Records for the task
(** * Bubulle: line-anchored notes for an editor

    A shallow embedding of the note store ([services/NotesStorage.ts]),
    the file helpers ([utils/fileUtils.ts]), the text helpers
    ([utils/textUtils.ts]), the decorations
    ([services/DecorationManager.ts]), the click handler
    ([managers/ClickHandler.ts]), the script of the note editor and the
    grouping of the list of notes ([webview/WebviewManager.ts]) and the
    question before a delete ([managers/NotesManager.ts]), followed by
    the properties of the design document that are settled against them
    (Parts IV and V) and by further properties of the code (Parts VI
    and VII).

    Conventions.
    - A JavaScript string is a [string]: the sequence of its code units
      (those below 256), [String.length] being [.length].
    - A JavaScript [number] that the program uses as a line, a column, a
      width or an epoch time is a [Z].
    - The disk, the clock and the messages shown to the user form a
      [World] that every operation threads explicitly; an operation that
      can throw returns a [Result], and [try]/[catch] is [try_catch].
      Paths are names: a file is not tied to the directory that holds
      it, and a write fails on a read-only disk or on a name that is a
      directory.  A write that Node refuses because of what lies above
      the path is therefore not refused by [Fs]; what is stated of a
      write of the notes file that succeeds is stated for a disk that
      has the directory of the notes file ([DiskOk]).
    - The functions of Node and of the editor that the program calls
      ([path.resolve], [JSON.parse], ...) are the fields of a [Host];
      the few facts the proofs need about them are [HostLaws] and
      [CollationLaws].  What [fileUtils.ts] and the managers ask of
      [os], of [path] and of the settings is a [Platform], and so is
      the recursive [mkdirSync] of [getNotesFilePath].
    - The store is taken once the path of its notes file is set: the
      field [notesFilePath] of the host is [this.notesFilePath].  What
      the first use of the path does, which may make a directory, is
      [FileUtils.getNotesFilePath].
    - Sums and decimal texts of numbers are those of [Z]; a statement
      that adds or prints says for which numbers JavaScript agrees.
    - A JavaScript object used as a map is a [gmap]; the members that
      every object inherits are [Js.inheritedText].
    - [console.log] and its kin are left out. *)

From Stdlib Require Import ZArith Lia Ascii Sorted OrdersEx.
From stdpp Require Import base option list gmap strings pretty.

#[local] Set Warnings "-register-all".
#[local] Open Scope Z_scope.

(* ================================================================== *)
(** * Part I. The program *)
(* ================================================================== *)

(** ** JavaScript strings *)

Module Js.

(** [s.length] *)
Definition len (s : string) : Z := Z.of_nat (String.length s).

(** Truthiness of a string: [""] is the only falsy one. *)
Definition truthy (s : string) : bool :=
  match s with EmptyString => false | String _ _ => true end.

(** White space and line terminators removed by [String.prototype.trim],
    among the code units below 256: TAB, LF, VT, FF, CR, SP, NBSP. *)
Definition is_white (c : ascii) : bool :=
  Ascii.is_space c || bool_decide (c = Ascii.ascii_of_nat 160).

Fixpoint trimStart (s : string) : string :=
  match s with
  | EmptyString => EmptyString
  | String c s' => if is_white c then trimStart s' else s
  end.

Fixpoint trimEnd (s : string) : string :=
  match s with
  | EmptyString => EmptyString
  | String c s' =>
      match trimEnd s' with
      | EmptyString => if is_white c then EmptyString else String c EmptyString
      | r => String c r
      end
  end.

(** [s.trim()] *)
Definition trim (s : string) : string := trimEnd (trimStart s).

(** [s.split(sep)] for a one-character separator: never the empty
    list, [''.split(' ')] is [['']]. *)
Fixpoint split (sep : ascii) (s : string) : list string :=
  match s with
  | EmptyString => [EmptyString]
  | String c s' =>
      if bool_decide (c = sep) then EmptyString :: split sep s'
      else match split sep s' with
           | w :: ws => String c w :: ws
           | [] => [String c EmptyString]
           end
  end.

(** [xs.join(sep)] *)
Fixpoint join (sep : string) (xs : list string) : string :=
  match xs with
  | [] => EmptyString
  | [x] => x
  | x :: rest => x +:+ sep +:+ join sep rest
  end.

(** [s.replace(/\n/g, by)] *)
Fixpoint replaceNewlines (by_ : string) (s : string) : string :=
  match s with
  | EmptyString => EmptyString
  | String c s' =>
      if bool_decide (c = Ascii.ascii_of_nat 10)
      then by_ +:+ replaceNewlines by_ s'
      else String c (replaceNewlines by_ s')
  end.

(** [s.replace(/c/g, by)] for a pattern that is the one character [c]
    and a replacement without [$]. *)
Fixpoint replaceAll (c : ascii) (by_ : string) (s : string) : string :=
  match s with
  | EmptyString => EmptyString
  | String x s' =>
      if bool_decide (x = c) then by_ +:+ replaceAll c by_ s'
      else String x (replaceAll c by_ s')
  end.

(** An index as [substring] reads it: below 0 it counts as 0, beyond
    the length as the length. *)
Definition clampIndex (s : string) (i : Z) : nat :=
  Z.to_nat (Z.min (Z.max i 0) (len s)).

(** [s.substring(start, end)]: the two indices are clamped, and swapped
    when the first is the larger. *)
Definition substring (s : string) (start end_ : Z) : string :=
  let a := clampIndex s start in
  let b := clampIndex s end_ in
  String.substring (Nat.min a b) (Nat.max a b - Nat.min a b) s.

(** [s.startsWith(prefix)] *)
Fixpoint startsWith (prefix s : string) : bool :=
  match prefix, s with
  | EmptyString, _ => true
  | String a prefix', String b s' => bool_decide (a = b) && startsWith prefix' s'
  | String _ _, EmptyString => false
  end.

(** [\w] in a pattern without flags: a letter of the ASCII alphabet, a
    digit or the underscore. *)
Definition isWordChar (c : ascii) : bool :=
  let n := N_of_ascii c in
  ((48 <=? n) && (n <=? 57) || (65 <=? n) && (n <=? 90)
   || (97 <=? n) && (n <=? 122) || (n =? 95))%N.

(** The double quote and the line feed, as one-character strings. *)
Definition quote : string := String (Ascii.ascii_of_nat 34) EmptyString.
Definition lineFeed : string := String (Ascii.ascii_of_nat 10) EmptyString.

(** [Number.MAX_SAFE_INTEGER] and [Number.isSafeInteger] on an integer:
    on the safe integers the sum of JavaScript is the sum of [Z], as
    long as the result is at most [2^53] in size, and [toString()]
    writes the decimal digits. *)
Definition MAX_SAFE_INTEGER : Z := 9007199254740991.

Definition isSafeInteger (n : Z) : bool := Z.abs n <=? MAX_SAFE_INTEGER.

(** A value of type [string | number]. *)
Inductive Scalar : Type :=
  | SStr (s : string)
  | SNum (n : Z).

* * *

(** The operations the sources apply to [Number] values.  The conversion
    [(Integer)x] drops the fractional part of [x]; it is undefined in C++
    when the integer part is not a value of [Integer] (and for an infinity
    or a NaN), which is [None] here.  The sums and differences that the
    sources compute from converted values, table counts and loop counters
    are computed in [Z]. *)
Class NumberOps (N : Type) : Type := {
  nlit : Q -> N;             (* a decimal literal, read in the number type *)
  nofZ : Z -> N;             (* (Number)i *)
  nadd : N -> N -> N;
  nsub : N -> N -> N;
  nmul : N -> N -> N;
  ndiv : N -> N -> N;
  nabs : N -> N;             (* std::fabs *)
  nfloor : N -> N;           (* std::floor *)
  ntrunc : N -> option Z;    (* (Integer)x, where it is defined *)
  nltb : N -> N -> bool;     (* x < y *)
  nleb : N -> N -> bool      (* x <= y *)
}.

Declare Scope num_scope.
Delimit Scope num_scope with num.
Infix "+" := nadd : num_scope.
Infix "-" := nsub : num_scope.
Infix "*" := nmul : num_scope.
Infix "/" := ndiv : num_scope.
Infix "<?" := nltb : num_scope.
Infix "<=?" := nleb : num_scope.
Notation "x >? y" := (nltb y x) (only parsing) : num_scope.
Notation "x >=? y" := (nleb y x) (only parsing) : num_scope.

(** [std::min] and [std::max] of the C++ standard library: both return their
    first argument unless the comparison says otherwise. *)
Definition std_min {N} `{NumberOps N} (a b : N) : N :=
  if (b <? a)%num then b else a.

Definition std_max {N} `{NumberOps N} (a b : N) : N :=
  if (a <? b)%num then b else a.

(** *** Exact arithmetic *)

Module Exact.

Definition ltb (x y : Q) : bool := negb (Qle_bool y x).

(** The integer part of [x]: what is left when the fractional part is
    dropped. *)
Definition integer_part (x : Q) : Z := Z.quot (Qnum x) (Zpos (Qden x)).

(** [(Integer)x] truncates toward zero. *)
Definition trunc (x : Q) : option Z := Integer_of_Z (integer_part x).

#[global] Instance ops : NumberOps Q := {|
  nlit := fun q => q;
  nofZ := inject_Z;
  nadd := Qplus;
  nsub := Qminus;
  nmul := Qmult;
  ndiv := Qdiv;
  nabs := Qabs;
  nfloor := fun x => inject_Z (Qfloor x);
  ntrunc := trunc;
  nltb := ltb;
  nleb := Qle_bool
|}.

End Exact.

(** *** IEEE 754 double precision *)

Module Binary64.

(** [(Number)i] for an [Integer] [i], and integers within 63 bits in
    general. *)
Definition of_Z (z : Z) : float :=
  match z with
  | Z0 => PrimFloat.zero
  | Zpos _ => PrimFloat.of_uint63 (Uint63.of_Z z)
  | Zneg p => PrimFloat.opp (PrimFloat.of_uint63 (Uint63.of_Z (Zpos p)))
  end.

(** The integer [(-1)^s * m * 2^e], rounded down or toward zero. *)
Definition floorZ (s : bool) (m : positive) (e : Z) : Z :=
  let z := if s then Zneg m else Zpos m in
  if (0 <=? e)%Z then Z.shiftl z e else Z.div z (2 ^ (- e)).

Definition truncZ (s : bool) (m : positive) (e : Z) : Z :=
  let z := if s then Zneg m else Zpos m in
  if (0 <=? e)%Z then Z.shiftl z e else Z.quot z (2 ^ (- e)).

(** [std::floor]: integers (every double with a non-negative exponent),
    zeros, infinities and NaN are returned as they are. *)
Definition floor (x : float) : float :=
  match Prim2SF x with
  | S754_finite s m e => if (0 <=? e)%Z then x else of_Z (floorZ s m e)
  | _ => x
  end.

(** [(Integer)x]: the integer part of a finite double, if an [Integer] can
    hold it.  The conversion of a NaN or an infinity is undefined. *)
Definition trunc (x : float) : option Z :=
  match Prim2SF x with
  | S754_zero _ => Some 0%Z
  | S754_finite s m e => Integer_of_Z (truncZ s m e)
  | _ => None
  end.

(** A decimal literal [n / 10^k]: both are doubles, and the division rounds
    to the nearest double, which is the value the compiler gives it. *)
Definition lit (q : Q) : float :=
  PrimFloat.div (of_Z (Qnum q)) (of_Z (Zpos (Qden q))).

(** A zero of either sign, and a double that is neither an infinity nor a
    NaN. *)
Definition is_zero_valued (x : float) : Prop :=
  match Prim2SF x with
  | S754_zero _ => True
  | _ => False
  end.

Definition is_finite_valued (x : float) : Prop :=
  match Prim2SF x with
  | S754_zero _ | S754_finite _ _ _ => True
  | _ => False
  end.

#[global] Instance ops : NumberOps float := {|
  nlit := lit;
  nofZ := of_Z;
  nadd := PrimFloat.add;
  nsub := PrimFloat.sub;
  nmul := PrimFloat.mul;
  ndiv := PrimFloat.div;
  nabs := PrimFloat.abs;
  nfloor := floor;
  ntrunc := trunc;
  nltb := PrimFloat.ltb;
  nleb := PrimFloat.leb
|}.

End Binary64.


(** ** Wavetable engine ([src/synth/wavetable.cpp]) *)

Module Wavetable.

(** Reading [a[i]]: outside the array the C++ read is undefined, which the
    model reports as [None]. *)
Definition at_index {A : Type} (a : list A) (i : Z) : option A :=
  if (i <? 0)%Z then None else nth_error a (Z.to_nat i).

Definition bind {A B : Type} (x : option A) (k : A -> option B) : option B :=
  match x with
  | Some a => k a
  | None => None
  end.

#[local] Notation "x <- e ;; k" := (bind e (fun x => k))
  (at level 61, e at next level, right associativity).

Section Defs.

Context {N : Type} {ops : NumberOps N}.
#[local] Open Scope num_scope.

---

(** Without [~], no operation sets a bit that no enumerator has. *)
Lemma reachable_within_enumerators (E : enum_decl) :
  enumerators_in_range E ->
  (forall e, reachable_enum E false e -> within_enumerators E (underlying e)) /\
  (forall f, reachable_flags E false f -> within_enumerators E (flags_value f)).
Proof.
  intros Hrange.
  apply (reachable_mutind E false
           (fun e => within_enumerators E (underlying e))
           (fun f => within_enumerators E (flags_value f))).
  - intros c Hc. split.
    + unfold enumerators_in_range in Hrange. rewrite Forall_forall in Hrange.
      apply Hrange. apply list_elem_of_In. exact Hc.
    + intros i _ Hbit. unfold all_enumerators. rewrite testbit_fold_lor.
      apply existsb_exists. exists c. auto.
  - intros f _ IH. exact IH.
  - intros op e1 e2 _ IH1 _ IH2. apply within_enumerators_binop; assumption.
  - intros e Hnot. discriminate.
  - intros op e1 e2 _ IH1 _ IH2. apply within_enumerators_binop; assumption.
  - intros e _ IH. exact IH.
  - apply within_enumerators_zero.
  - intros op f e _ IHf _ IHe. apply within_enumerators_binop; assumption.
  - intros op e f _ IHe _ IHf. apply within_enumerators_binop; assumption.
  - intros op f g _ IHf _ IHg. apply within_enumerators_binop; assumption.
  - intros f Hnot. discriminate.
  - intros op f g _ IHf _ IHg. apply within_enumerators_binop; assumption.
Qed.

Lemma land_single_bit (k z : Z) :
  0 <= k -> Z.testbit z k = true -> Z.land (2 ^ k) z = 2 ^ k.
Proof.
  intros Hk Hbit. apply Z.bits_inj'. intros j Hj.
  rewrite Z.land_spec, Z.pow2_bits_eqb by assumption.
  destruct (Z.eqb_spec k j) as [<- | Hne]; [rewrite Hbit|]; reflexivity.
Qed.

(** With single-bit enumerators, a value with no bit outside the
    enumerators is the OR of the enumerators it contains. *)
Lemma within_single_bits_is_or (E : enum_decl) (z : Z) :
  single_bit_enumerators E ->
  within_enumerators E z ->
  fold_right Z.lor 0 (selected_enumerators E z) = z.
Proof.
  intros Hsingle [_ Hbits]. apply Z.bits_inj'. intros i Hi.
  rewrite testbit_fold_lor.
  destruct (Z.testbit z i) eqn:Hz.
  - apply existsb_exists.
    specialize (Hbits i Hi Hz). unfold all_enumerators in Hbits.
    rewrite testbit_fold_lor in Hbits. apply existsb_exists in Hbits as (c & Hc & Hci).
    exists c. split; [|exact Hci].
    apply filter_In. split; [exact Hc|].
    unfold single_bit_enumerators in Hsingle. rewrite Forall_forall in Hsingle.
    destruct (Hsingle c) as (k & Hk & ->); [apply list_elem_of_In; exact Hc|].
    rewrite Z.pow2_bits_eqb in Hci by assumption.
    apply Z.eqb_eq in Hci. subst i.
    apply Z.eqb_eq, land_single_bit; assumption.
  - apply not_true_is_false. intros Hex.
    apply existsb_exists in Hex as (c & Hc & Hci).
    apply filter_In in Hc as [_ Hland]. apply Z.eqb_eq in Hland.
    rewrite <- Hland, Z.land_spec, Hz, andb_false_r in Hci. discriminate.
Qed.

Work request
Word for word, restate the lines above from the line containing "- [console.log] and" through the line containing "#[local] Open Scope Z_scope.", with both included and nothing else.

Reply to the task
    - [console.log] and its kin are left out. *)

From Stdlib Require Import ZArith Lia Ascii Sorted OrdersEx.
From stdpp Require Import base option list gmap strings pretty.

#[local] Set Warnings "-register-all".
#[local] Open Scope Z_scope.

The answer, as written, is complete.